Excerpted data >>
===
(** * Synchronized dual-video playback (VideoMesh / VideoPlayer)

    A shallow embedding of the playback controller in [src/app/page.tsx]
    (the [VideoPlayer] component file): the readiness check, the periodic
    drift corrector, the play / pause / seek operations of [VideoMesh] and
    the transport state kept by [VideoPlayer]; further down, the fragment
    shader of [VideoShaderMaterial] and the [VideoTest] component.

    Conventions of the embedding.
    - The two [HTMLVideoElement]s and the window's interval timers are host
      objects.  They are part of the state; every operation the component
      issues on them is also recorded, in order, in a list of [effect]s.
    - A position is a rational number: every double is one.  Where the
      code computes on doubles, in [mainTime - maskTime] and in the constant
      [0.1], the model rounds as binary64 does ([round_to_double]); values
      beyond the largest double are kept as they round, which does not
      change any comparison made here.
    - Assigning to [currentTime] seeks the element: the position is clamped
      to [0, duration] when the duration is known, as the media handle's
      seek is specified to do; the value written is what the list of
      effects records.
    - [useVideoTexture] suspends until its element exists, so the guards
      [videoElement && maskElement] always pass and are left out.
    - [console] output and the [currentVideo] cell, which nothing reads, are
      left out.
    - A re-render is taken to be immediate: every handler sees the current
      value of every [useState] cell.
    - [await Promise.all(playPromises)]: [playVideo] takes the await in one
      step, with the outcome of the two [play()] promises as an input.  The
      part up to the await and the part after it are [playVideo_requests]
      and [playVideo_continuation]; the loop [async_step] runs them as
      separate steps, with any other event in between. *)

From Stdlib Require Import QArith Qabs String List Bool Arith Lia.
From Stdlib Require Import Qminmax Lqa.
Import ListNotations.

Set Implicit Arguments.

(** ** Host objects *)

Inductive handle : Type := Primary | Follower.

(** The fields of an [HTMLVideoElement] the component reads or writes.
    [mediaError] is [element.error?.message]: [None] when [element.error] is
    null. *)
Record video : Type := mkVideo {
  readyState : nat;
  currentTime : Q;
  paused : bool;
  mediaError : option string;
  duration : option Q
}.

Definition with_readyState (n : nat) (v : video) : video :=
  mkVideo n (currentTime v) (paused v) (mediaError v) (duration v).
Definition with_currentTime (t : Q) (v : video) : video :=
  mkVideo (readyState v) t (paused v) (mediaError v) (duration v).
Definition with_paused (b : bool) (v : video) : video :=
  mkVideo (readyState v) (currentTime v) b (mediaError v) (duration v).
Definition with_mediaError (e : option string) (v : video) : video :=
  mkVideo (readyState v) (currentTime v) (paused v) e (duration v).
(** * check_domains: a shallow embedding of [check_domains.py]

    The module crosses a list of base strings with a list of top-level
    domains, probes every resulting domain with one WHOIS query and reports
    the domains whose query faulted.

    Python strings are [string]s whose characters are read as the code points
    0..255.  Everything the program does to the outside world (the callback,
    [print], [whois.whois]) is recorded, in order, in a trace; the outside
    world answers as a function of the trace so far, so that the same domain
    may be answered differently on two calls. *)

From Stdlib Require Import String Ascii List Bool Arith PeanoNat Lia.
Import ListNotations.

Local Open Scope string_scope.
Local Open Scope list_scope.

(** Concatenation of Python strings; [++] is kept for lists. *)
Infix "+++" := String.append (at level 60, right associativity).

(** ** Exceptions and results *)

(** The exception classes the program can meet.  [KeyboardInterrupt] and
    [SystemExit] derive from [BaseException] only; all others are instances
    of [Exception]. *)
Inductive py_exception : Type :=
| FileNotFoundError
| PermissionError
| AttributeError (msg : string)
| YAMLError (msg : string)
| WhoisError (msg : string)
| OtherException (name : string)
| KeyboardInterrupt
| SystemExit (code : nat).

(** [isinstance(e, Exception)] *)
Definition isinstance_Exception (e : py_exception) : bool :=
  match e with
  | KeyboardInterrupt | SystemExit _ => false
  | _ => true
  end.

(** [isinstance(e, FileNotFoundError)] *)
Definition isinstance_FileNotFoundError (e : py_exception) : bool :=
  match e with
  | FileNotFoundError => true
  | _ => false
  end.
===
Every line from the one containing "WhoisError (msg : string)" through the last line of the entries above must be output exactly. Leave the rest out.

Response for this exercise >>
| WhoisError (msg : string)
| OtherException (name : string)
| KeyboardInterrupt
| SystemExit (code : nat).

(** [isinstance(e, Exception)] *)
Definition isinstance_Exception (e : py_exception) : bool :=
  match e with
  | KeyboardInterrupt | SystemExit _ => false
  | _ => true
  end.

(** [isinstance(e, FileNotFoundError)] *)
Definition isinstance_FileNotFoundError (e : py_exception) : bool :=
  match e with
  | FileNotFoundError => true
  | _ => false
  end.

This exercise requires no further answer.